J’ai connu Bernard Dufour en 1968. Était-ce par l’intermédia­ire de Pierre Guyotat, rencontré à la même époque ? Il vivait alors avec Martine, sa troisième femme. Ce fut le début d’une amitié et d’une complicité entre nous qui va durer près d’un demi-siècle. Bernard rencontrer­a Catherine plus tard, en 1971 à l’exposition d’André Masson au musé d’art moderne de Paris. Elle préparait alors le lancement d’artpress, revue d’art contempora­in qui dès ses débuts, à l’étonnement de certains de ses lecteurs et des institutio­nnels de l’art, a ouvert ses colonnes à deux peintres horsnorme, deux singuliers de l’art et de la littératur­e : Pierre Klossowski et Bernard Dufour. Cela aura été un des combats de la revue, depuis ses débuts, de donner à voir et à comprendre la grandeur de l’oeuvre de Bernard Dufour. Grand peintre, Bernard Dufour, mais aussi, grand écrivain. Né en 1922, il appartenai­t à cette génération d’artistes cultivés, grands lecteurs, liés au cours de leur vie à plusieurs génération­s d’écrivains. Pour Bernard, ce fut d’abord, Pieyre de Mandiargue­s, André Breton, Pierre Klossowski, puis des écrivains de sa génération, Alain Robbe- Grillet, Michel Butor, Claude Ollier, Alain Jouffroy, et ceux de la mienne, dont Denis Roche et Pierre Guyotat.
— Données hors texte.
Lemma set_no_opp_defense_run self offs defs st :
  wf self →
  offensive_positions self = Some offs →
  defensive_positions self = Some defs →
  _set_no_opp_defense self st =
    (Ok tt,
     mkState (heap st)
       (add_constraints
          (if (truthy_list (offensive_positions self)
               && truthy_list (defensive_positions self)
               && (no_offense_against_defense (settings self)
                   && negb (showdown self))
               || no_defense_against_captain (settings self) && showdown self)%bool
           then concat (anti_pairs self (heap st) offs defs <$> elements (teams self))
           else [])
          (solver st))).
Proof.
  intros Hwf Hoff Hdef. unfold _set_no_opp_defense.
  match goal with |- context [if ?c then _ else _] => destruct c end;
    [|by cbn; rewrite add_constraints_nil, State_eta].
  apply (append_loop _ _ (anti_pairs self (heap st) offs defs) (heap st)); [done|].
  intros t st' _ Hh. rewrite Hoff, Hdef.
  rewrite bind_run.
  rewrite (comprehension_run _ _ _
             (λ ip : nat * loc,
                (py_in (pos (heap st ip.2)) offs
                 && is_opposing_team_in_match_up (heap st ip.2) t
                 && (no_defense_against_captain (settings self) && showdown self)
                 && captain (heap st ip.2))%bool) fst).
  - rewrite bind_run, (team_vars_run self (λ q, py_in (pos q) defs) t);
      [|done|].
    + fold (offensive_vars self (heap st) offs t). rewrite Hh.
      rewrite (append_loop _ _
                 (λ p, (λ d, Le (LVar p) (LSub (LConst 1) (LVar d)))
                         <$> team_vars self (heap st) (λ q, py_in (pos q) defs) t)
                 (heap st)); [done|done|].
      intros p st'' _ Hh''.
      rewrite (append_loop _ _ (λ d, [Le (LVar p) (LSub (LConst 1) (LVar d))])
                 (heap st)); [by rewrite concat_singletons|done|].
      intros d st3 _ Hh3. by rewrite Add_run, Hh3.
    + intros i l. mstep. by destruct (String.eqb _ _).
  - intros [i l] _. mstep. by rewrite Hh.
  - intros [i l] Hin _. by rewrite (wf_variable self i l Hwf Hin).
Qed.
Outre les musiciens et les peintres qui étaient les références insistante­s de Bernard Dufour (Masaccio, Bosch, Goya, Mozart, Berg, Richard Strauss…), ses admiration­s littéraire­s pourraient également fournir un éclairage sur son oeuvre : Stendhal, Proust, Céline, Artaud, Genet, Bataille, Leiris… C’est dans sa maison du Pradié, à la Fabrique où nous cohabition­s, ou lors de vacances en Italie, que j’avais de longs échanges avec lui sur les raisons de nos passions communes. Pourquoi ces peintres et ces écrivains-là ? Comme il l’a maintes fois exprimé dans ses entretiens et dans ses livres, parce qu’ils ont osé peindre ou écrire à partir d’un « gouffre » qui était en eux. Bernard Dufour fut un grand solitaire. Son caractère parfois ombrageux, son éloignemen­t de Paris depuis 1965, la nature de son oeuvre (la place centrale faite à la représenta­tion des corps, au sexe), ne sont pas étrangers aux résistance­s que celle-ci a rencontrée­s.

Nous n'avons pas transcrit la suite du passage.